Where were you when you saw Alessandro Michele’s first Gucci collection? (I was in the GQ Style office slash fashion cupboard and we all stopped what we were doing to live stream it and were subsequently shook) pic.twitter.com/xcZIBMZZlB
— Hannah Tindle (@hannahtindle) November 23, 2022
Il fatto è che l’industria ha cambiato marcia rispetto all’epoca in cui John Galliano dirigeva Dior per 15 anni e Karl Lagerfeld che ha passato tutta la propria carriera da Fendi, con la durata media di un direttore creativo oggi che si fissa tra uno e tre anni. E se un tempo il ruolo di un direttore creativo era più simile a un matrimonio del creativo con il brand e il suo CEO, in salute e in malattia, ultimamente molti di questi “matrimoni” si concludono in metaforici divorzi perché i creativi sono diventati sacrificabili per i titani dell’industria.

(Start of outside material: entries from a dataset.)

(** * 0x02-redis_basic/exercise.py: the [Cache] class, the two decorators
    and [replay], over a model of the Redis server they talk to.

    Layout of the file:
    - byte strings, UTF-8 and decimal text;
    - Python values, exceptions and the state the program acts on;
    - the Redis client, [uuid.uuid4] and [str] of a UUID;
    - the program: [Cache], the decorators, the module body, [replay]
      and clients of the module;
    - the properties: server commands, decimal text and keys first, then
      each part of the program, the module body last;
    - the model and the properties on sample data;
    - further properties of [store], the readers, [replay] and the
      decorators, and their samples. *)

From Stdlib Require Import ZArith String Ascii List DecimalString DecimalPos Floats.PrimFloat.
From stdpp Require Import gmap strings list.

Open Scope string_scope.
Open Scope Z_scope.

(** ** Byte strings and text

    A Python [bytes] object is a [string]: one [ascii] per byte.  A Python
    [str] is carried by its UTF-8 encoding, so [s.encode("utf-8")] is the
    identity and [b.decode("utf-8")] is a validity check. *)

Definition byte_val (a : ascii) : N := N_of_ascii a.

Definition is_cont (a : ascii) : bool :=
  (0x80 <=? byte_val a)%N && (byte_val a <=? 0xBF)%N.

Definition in_range (lo hi : N) (a : ascii) : bool :=
  (lo <=? byte_val a)%N && (byte_val a <=? hi)%N.

(** The well-formed byte sequences of the strict UTF-8 codec: no overlong
    form, no surrogate, nothing above U+10FFFF. *)
Fixpoint utf8_valid (b : string) : bool :=
  match b with
  | EmptyString => true
  | String a0 r0 =>
    if (byte_val a0 <? 0x80)%N then utf8_valid r0
    else match r0 with
    | EmptyString => false
    | String a1 r1 =>
      if in_range 0xC2 0xDF a0 then is_cont a1 && utf8_valid r1
      else match r1 with
      | EmptyString => false
      | String a2 r2 =>
        if in_range 0xE0 0xEF a0 then
          (if (byte_val a0 =? 0xE0)%N then in_range 0xA0 0xBF a1
           else if (byte_val a0 =? 0xED)%N then in_range 0x80 0x9F a1
           else is_cont a1)
          && is_cont a2 && utf8_valid r2
        else match r2 with
        | EmptyString => false
        | String a3 r3 =>
          in_range 0xF0 0xF4 a0
          && (if (byte_val a0 =? 0xF0)%N then in_range 0x90 0xBF a1
              else if (byte_val a0 =? 0xF4)%N then in_range 0x80 0x8F a1
              else is_cont a1)
          && is_cont a2 && is_cont a3 && utf8_valid r3
        end
      end
    end
  end.

(** ** Decimal text of integers *)

(** The decimal text of an integer: a minus sign when negative, no
    leading zero. *)
Definition int_repr (z : Z) : string := NilZero.string_of_int (Z.to_int z).

(** The interpreter converts between [int] and decimal text only up to
    [sys.get_int_max_str_digits()] digits, 4300 unless configured. *)
Definition int_max_str_digits : N := 4300.

(** The number of decimal digits of an integer, the sign left out. *)
Definition int_digits (z : Z) : N := N.of_nat (String.length (int_repr (Z.abs z))).

Definition is_digit (a : ascii) : bool := in_range 48 57 a.

Definition digit_val (a : ascii) : Z := Z.of_N (byte_val a) - 48.

(** Digits with single underscores allowed between them, accumulated in
    base ten; [after_digit] tells whether the previous character was one. *)
Fixpoint digits_acc (s : string) (acc : Z) (after_digit : bool) : option Z :=
  match s with
  | EmptyString => if after_digit then Some acc else None
  | String a r =>
    if is_digit a then digits_acc r (10 * acc + digit_val a) true
    else if Ascii.eqb a "_" && after_digit then digits_acc r acc false
    else None
  end.

(** The value of a big-endian digit sequence read after [acc]. *)
Fixpoint horner (d : Decimal.uint) (acc : Z) : Z :=
  match d with
  | Decimal.Nil => acc
  | Decimal.D0 l => horner l (10 * acc + 0)
  | Decimal.D1 l => horner l (10 * acc + 1)
  | Decimal.D2 l => horner l (10 * acc + 2)
  | Decimal.D3 l => horner l (10 * acc + 3)
  | Decimal.D4 l => horner l (10 * acc + 4)
  | Decimal.D5 l => horner l (10 * acc + 5)
  | Decimal.D6 l => horner l (10 * acc + 6)
  | Decimal.D7 l => horner l (10 * acc + 7)
  | Decimal.D8 l => horner l (10 * acc + 8)
  | Decimal.D9 l => horner l (10 * acc + 9)
  end.

Definition signed_digits (s : string) : option Z :=
  match s with
  | String "-" r => Z.opp <$> digits_acc r 0 false
  | String "+" r => digits_acc r 0 false
  | _ => digits_acc s 0 false
  end.

Definition is_space (a : ascii) : bool :=
  (byte_val a =? 32)%N || in_range 9 13 a.

Fixpoint lstrip (s : string) : string :=
  match s with
  | String a r => if is_space a then lstrip r else s
  | EmptyString => EmptyString
  end.

Fixpoint rstrip (s : string) : string :=
  match s with
  | EmptyString => EmptyString
  | String a r =>
    match rstrip r with
    | EmptyString => if is_space a then EmptyString else String a EmptyString
    | r' => String a r'
    end
  end.

(** ** Python values, exceptions *)

Inductive exn : Type :=
  | AttributeError (msg : string)
  | TypeError (msg : string)
  | ValueError (msg : string)
  | UnicodeDecodeError
  | DataError (msg : string)        (* redis.exceptions.DataError *)
  | ResponseError (msg : string).   (* redis.exceptions.ResponseError *)

Inductive outcome (A : Type) : Type :=
  | Returned (a : A)
  | Raised (e : exn).
Arguments Returned {A} a.
Arguments Raised {A} e.

(** The values the program passes around: [None] and the four scalar
    types [Cache.store] is annotated with. *)
Inductive pyval : Type :=
  | PNone
  | PStr (s : string)
  | PBytes (b : string)
  | PInt (z : Z)
  | PFloat (f : float).

(** [bytes.decode("utf-8")] *)
Definition decode_utf8 (b : string) : outcome string :=
  if utf8_valid b then Returned b else Raised UnicodeDecodeError.

Definition exceeds_limit : exn :=
  ValueError "Exceeds the limit (4300 digits) for integer string conversion".

(** [repr(n)] and [str(n)] for an [int]. *)
Definition int_str (z : Z) : outcome string :=
  if (int_digits z <=? int_max_str_digits)%N then Returned (int_repr z)
  else Raised exceeds_limit.

(** The number of digits in the leading run of digits and single
    underscores of [s]; nothing when the run is empty or an underscore in
    it does not stand between two digits. *)
Fixpoint run_digits (s : string) (after_digit : bool) (count : N) : option N :=
  match s with
  | EmptyString => if after_digit then Some count else None
  | String a r =>
    if is_digit a then run_digits r true (N.succ count)
    else if Ascii.eqb a "_" then (if after_digit then run_digits r false count else None)
    else if after_digit then Some count else None
  end.

Definition unsigned_part (s : string) : string :=
  match s with
  | String "-" r => r
  | String "+" r => r
  | _ => s
  end.

(** [int(b)] for a [bytes] argument: surrounding ASCII white space and one
    sign are accepted; a well-formed run of more than
    [int_max_str_digits] digits is refused before anything after it is
    looked at. *)
Definition py_int (b : string) : outcome Z :=
  let s := rstrip (lstrip b) in
  match run_digits (unsigned_part s) false 0 with
  | Some n =>
    if (int_max_str_digits <? n)%N then Raised exceeds_limit
    else match signed_digits s with
         | Some z => Returned z
         | None => Raised (ValueError "invalid literal for int() with base 10")
         end
  | None => Raised (ValueError "invalid literal for int() with base 10")
  end.

(** ** The Redis server and the process state

    A key of the server holds a string or a list of strings. *)
Inductive rvalue : Type :=
  | RString (v : string)
  | RList (l : list string).

Inductive command : Type :=
  | FLUSHDB
  | SET (key value : string)
  | GET (key : string)
  | INCRBY (key : string) (amount : Z)
  | RPUSH (key value : string)
  | LRANGE (key : string) (start stop : Z).

(** What the program can act on: the keyspace of the server at the
    default address (every [redis.Redis()] of the program connects to it),
    the commands the server has received, oldest first, the lines printed,
    and the operating system's random source with the number of 16-byte
    draws made so far. *)
Record world : Type := World {
  keyspace : gmap string rvalue;
  wire : list command;
  stdout : list string;
  urandom : nat -> N;
  drawn : nat
}.

Definition M (A : Type) : Type := world -> world * outcome A.

Definition ret {A} (a : A) : M A := fun w => (w, Returned a).

Definition raise {A} (e : exn) : M A := fun w => (w, Raised e).

Definition bind {A B} (m : M A) (k : A -> M B) : M B :=
  fun w => match m w with
           | (w1, Returned a) => k a w1
           | (w1, Raised e) => (w1, Raised e)
           end.

Definition lift {A} (o : outcome A) : M A := fun w => (w, o).

Notation "x <- m ;; k" := (bind m (fun x => k))
  (at level 100, m at next level, right associativity).
Notation "m ;;; k" := (bind m (fun _ => k))
  (at level 100, right associativity).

E se l’industria stessa si vanta di essere meno moralmente compromessa del fast fashion, sarebbe utile riflettere un attimo, perché anche se la maniera in cui vengono creati prodotti può forse essere più etica, il ritmo col quale i creativi vengono usati e poi riciclati è orribilmente simile a quello con cui Shein fabbrica i suoi vestiti.